The following notation is provided to describe the parts split during a point-to-point round trip communication:

the specific process of the step (a) is that,

(a-1) lower communication latency and higher communication bandwidth between computing cores on the same node compared to computing cores distributed on different nodes. Therefore, for parallel applications with evenly distributed inter-process communication, the overall communication overhead of the application depends mainly on cross-node inter-process communication with higher communication overhead. Meanwhile, the influence of inter-core communication competition is mainly shown in the situation that the source computing core and the target computing core are located in different nodes, and when the source computing core and the target computing core are located in the same node, the extra communication overhead caused by inter-core communication competition is not obvious. For a certain communication among different nodes, except for link delay, communication bandwidth and message size, the communication overhead is mainly influenced by other communications which are the same as the source node at the same time, and the more the number of the communication cores of the source node at the same time is, the larger the additional overhead of the communication is.

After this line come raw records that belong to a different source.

(** The items [",".join(v)] joins: those of a list, the characters of a
    string, the keys of a dict; each must be a [str]. *)
Definition str_item (v : pyval) : result string :=
  match v with
  | PStr s => Ok s
  | _ => Raise TypeError
  end.

Definition join_items (v : pyval) : result (list string) :=
  match v with
  | PList l => mapM str_item l
  | PStr s => Ok (chars s)
  | PDict d => mapM (fun kv => str_item (fst kv)) d
  | _ => Raise TypeError
  end.

(* ===================================================================== *)
(** ** Utility *)
(* ===================================================================== *)

(** [add_filter(filters, frag)]: the list [filters] is mutated in place; the
    model returns its new value.  [frag] is [None] or a [str]. *)
Definition add_filter (filters : list string) (frag : option string) : list string :=
  match frag with
  | None => filters
  | Some "" => filters
  | Some frag =>
      let frag := rstrip_commas (strip frag) in
      match frag with
      | "" => filters
      | _ => filters ++ [frag]
      end
  end.

(* ===================================================================== *)
(** ** Filter builders *)
(* ===================================================================== *)

Definition build_eq (cfg : pyval) : result (option string) :=
  c <- get cfg "eq" (PDict []) ;;
  enabled <- get c "enabled" (PBool false) ;;
  if negb (truthy enabled) then Ok None else
  brightness <- get c "brightness" (PFloat f_0_0) ;;
  contrast <- get c "contrast" (PFloat f_1_0) ;;
  gamma <- get c "gamma" (PFloat f_1_0) ;;
  saturation <- get c "saturation" (PFloat f_1_0) ;;
  Ok (Some ("eq="
            ++ "brightness=" ++ py_str brightness ++ ":"
            ++ "contrast=" ++ py_str contrast ++ ":"
            ++ "gamma=" ++ py_str gamma ++ ":"
            ++ "saturation=" ++ py_str saturation)).

Definition build_unsharp (cfg : pyval) : result (option string) :=
  c <- get cfg "sharpen" (PDict []) ;;
  enabled <- get c "enabled" (PBool false) ;;
  if negb (truthy enabled) then Ok None else
  m <- get c "main" (PDict []) ;;
  msize_x <- get m "msize_x" (PInt 5) ;;
  msize_y <- get m "msize_y" (PInt 5) ;;
  amount <- get m "amount" (PFloat f_0_6) ;;
  msize_x_chroma <- get m "msize_x_chroma" (PInt 5) ;;
  msize_y_chroma <- get m "msize_y_chroma" (PInt 5) ;;
  amount_chroma <- get m "amount_chroma" (PFloat f_0_1) ;;
  Ok (Some ("unsharp="
            ++ py_str msize_x ++ ":" ++ py_str msize_y ++ ":" ++ py_str amount ++ ":"
            ++ py_str msize_x_chroma ++ ":" ++ py_str msize_y_chroma ++ ":"
            ++ py_str amount_chroma)).

Definition build_extra_sharpen (cfg : pyval) : result (option string) :=
  c <- get cfg "sharpen" (PDict []) ;;
  extra_enabled <- get c "extra_enabled" (PBool false) ;;
  if negb (truthy extra_enabled) then Ok None else
  e <- get c "extra" (PDict []) ;;
  msize <- get e "msize" (PInt 3) ;;
  msize' <- get e "msize" (PInt 3) ;;
  amount <- get e "amount" (PFloat f_0_4) ;;
  Ok (Some ("unsharp="
            ++ py_str msize ++ ":" ++ py_str msize' ++ ":" ++ py_str amount)).

Definition build_deblur (cfg : pyval) : result (option string) :=
  c <- get cfg "deblur" (PDict []) ;;
  enabled <- get c "enabled" (PBool false) ;;
  if negb (truthy enabled) then Ok None else
  method <- get c "method" (PStr "convolution") ;;
  if py_eq_str method "convolution" then
    k <- get c "kernel" (PStr "-1 -1 -1 -1 9 -1 -1 -1 -1") ;;
    Ok (Some ("convolution='" ++ py_str k ++ "'"))
  else if py_eq_str method "unsharp_multi" then
    passes <- get c "passes" (PInt 2) ;;
    amount <- get c "amount" (PFloat f_1_0) ;;
    msize <- get c "msize" (PInt 5) ;;
    n <- range_len passes ;;
    let chain :=
      repeat ("unsharp=" ++ py_str msize ++ ":" ++ py_str msize ++ ":" ++ py_str amount) n in
    Ok (Some (join "," chain))
  else Ok None.

Definition build_denoise (cfg : pyval) : result (option string) :=
  c <- get cfg "denoise" (PDict []) ;;
  enabled <- get c "enabled" (PBool false) ;;
  if negb (truthy enabled) then Ok None else
  luma <- get c "luma" (PFloat f_2_0) ;;
  chroma <- get c "chroma" (PFloat f_1_5) ;;
  time <- get c "time" (PFloat f_3_0) ;;
  chroma_time <- get c "chroma_time" (PFloat f_0_0) ;;
  Ok (Some ("hqdn3d="
            ++ py_str luma ++ ":"
            ++ py_str chroma ++ ":"
            ++ py_str time ++ ":"
            ++ py_str chroma_time)).

Definition build_blur (cfg : pyval) : result (option string) :=
  c <- get cfg "blur" (PDict []) ;;
  enabled <- get c "enabled" (PBool false) ;;
  if negb (truthy enabled) then Ok None else
  r <- get c "radius" (PInt 2) ;;
  Ok (Some ("boxblur=" ++ py_str r)).

Definition build_grain (cfg : pyval) : result (option string) :=
  c <- get cfg "grain" (PDict []) ;;
  enabled <- get c "enabled" (PBool false) ;;
  if negb (truthy enabled) then Ok None else
  strength <- get c "strength" (PInt 4) ;;
  frequency <- get c "frequency" (PStr "p") ;;
  Ok (Some ("noise=alls=" ++ py_str strength ++ ":allf=" ++ py_str frequency)).

Definition build_color_channel (cfg : pyval) : result (option string) :=
  cc <- get cfg "color_channels" (PDict []) ;;
  r <- get cc "red" (PFloat f_1_0) ;;
  g <- get cc "green" (PFloat f_1_0) ;;
  b <- get cc "blue" (PFloat f_1_0) ;;
  if py_eq_float r f_1_0 && py_eq_float g f_1_0 && py_eq_float b f_1_0 then Ok None else
  Ok (Some ("eq=red_mul=" ++ py_str r ++ ":green_mul=" ++ py_str g
            ++ ":blue_mul=" ++ py_str b)).

Definition build_custom (cfg : pyval) : result (option string) :=
  c <- get cfg "custom_filters" (PList []) ;;
  if negb (truthy c) then Ok None else
  items <- join_items c ;;
  Ok (Some (join "," items)).

(* ===================================================================== *)
(** ** Main *)
(* ===================================================================== *)

(** The value of [filter_chain] in [main], as a function of the
    configuration [cfg] that [load_config] returned. *)
Definition main (cfg : pyval) : result string :=
  let filters := [] in
  f <- build_eq cfg ;; let filters := add_filter filters f in
  f <- build_color_channel cfg ;; let filters := add_filter filters f in
  f <- build_unsharp cfg ;; let filters := add_filter filters f in
  f <- build_extra_sharpen cfg ;; let filters := add_filter filters f in
  f <- build_deblur cfg ;; let filters := add_filter filters f in
  f <- build_denoise cfg ;; let filters := add_filter filters f in
  f <- build_blur cfg ;; let filters := add_filter filters f in
  f <- build_grain cfg ;; let filters := add_filter filters f in
  f <- build_custom cfg ;; let filters := add_filter filters f in
  Ok (join "," filters).

(* ===================================================================== *)
(** ** The catalog of stages and the chain it describes *)
(* ===================================================================== *)

Definition dict : Type := list (pyval * pyval).

(** The stages, and the builder of each. *)
Inductive stage : Type :=
| Equalize | ColorChannelMix | SharpenMain | SharpenExtra | Deblur
| Denoise | Blur | Grain | Custom.

Definition builder (st : stage) : pyval -> result (option string) :=
  match st with
  | Equalize => build_eq
  | ColorChannelMix => build_color_channel
  | SharpenMain => build_unsharp
  | SharpenExtra => build_extra_sharpen
  | Deblur => build_deblur
  | Denoise => build_denoise
  | Blur => build_blur
  | Grain => build_grain
  | Custom => build_custom
  end.

(** The catalog order: equalize, color-channel-mix, sharpen-main,
    sharpen-extra, deblur, denoise, blur, grain, custom. *)
Definition catalog : list stage :=
  [Equalize; ColorChannelMix; SharpenMain; SharpenExtra; Deblur;
   Denoise; Blur; Grain; Custom].

Definition stage_eqb (a b : stage) : bool :=
  match a, b with
  | Equalize, Equalize | ColorChannelMix, ColorChannelMix
  | SharpenMain, SharpenMain | SharpenExtra, SharpenExtra
  | Deblur, Deblur | Denoise, Denoise | Blur, Blur | Grain, Grain
  | Custom, Custom => true
  | _, _ => false
  end.

(** The outputs of the stage builders, in catalog order. *)
Definition stage_outputs (cfg : pyval) : result (list (option string)) :=
  mapM (fun st => builder st cfg) catalog.

(** What the assembler keeps of a builder's output: nothing when the output
    is absent or empty, else the output without its surrounding whitespace
    and its trailing commas, if something remains. *)
Definition normalise (frag : option string) : option string :=
  match frag with
  | None => None
  | Some s =>
      match rstrip_commas (strip s) with
      | "" => None
      | t => Some t
      end
  end.

(** The expression of a stage in the chain, when it is not absent. *)
Definition expression (cfg : pyval) (st : stage) : option string :=
  match builder st cfg with
  | Ok o => normalise o
  | Raise _ => None
  end.

(** The expressions that are not absent, in the order of the outputs. *)
Fixpoint present (outs : list (option string)) : list string :=
  match outs with
  | [] => []
  | o :: t =>
      match normalise o with
      | Some f => f :: present t
      | None => present t
      end
  end.

(** The chain as the specification describes it: the non-absent stage
    expressions in catalog order, joined by commas. *)
Definition chain_in_catalog_order (cfg : pyval) : result string :=
  outs <- stage_outputs cfg ;;
  Ok (join "," (present outs)).

(** A configuration with the same entries in another order. *)
Definition reordered (cfg cfg' : pyval) : Prop :=
  exists d d', cfg = PDict d /\ cfg' = PDict d' /\
               NoDup (map fst d) /\ Permutation d d'.

(* ===================================================================== *)
(** ** Separators in a chain *)
(* ===================================================================== *)

Definition starts_with (p : ascii -> bool) (s : string) : bool :=
  match s with
  | "" => false
  | String c _ => p c
  end.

(a-2) dividing two situations into two types according to whether the source computing core and the target computing core are positioned in the same node or not by the point-to-point communication model (a-1), wherein when the source computing core and the target computing core are positioned in the same node, namely, intra-node communication, the time cost of the point-to-point communication is nearly the same under the condition that inter-core communication competition exists and the inter-core communication competition does not exist, and the total time cost of the point-to-point communication is 2O + L + k (O)_s+O_r+ G); when the source computing core and the target computing core are positioned at different nodes, namely, the nodes communicate with each other, and under the condition of no inter-core communication competition, the total time overhead of point-to-point communication is 2O + L + k (O)_s+O_r+ G), the total time overhead of point-to-point communication is 2O +2h + L + k (O) under the condition of inter-core communication competition_s+O_r+ G + C), where h and C vary as the number of inter-core communication contention increases.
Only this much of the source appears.